* _Activity_
Return the following from the records below: each line, word for word, starting with the line that contains "set_linfo num_txpciq num_rxpciq]." and going on through the line that contains "rewrite ?count_events_app, ?count_events_repeat", with nothing outside that range.

[Dataset entries]
=======

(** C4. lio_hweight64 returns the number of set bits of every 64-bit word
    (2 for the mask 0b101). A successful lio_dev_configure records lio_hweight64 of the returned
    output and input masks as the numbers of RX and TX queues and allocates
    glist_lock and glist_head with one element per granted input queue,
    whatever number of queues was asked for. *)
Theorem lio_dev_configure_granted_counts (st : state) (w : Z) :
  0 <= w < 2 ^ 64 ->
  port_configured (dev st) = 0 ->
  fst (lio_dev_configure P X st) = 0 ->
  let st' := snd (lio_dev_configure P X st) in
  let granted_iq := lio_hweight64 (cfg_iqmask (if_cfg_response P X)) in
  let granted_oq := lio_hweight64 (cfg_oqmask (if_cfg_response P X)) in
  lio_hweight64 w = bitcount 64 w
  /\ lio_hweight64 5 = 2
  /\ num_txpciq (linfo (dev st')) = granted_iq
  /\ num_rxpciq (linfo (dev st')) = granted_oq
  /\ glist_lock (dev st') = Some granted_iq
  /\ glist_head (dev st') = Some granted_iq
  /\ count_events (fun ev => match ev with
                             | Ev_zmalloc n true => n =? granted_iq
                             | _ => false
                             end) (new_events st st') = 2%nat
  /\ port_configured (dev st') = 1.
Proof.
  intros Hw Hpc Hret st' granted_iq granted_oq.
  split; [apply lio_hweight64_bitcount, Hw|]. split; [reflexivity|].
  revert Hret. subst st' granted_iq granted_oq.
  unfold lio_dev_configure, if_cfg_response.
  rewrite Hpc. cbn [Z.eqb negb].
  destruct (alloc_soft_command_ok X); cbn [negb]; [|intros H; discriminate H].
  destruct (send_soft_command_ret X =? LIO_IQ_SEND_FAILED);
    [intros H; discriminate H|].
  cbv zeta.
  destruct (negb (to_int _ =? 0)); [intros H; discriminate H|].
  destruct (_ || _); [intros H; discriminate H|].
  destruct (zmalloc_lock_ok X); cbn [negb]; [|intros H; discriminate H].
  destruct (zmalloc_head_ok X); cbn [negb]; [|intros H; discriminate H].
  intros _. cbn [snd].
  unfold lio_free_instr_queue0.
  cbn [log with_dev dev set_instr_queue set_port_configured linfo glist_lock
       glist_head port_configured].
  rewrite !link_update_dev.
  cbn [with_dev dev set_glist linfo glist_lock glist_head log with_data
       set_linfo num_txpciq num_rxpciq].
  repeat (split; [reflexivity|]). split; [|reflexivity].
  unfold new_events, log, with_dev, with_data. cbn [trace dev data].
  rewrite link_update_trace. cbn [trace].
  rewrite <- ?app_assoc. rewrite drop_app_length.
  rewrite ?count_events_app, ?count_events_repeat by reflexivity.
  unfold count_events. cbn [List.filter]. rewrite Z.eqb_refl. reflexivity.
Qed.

=======

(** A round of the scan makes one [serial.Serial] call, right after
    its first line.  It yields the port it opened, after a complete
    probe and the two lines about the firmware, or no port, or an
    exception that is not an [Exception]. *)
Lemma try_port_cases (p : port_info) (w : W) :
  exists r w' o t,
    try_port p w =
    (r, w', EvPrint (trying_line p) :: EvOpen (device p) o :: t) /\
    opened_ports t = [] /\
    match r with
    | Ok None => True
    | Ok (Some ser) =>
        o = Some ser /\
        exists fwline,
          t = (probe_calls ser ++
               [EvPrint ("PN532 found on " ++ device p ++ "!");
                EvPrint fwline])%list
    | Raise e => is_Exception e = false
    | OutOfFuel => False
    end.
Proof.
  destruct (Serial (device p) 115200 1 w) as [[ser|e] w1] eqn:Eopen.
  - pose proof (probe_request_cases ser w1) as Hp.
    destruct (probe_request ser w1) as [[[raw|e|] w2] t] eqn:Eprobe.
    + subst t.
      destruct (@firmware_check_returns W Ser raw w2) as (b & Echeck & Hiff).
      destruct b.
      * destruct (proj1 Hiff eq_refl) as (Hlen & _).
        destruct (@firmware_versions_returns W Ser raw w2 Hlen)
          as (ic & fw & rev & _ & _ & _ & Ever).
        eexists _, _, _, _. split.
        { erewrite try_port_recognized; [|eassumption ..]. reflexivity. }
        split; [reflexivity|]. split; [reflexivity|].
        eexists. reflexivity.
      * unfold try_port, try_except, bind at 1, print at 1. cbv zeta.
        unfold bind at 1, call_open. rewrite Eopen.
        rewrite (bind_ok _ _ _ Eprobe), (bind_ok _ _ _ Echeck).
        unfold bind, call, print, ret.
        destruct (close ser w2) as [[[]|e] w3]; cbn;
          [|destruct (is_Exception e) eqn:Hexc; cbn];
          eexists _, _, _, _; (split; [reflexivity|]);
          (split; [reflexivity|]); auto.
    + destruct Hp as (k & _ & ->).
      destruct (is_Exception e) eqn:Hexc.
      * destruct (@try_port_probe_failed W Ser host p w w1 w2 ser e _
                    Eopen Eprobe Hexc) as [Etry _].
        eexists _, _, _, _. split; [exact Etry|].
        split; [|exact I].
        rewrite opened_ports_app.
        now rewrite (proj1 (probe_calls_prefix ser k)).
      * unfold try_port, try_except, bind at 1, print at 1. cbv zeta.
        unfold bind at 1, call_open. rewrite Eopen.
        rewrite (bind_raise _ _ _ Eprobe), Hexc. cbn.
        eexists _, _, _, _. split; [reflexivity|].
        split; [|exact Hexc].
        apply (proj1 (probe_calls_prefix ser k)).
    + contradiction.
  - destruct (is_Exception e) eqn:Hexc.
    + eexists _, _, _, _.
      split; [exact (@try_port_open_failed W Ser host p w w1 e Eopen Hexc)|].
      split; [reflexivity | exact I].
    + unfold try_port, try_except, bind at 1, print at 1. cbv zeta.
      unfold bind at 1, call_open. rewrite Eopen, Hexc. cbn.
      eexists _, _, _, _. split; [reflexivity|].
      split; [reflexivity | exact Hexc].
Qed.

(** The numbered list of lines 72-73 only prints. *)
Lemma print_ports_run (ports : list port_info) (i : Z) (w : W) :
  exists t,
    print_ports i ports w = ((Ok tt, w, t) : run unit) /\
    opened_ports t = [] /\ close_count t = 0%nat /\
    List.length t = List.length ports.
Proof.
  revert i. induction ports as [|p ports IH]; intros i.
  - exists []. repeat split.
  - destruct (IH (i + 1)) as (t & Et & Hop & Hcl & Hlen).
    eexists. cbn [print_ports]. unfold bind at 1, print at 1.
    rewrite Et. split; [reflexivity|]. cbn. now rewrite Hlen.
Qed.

=======

* _Task output_
       set_linfo num_txpciq num_rxpciq].
  repeat (split; [reflexivity|]). split; [|reflexivity].
  unfold new_events, log, with_dev, with_data. cbn [trace dev data].
  rewrite link_update_trace. cbn [trace].
  rewrite <- ?app_assoc. rewrite drop_app_length.
  rewrite ?count_events_app, ?count_events_repeat by reflexivity.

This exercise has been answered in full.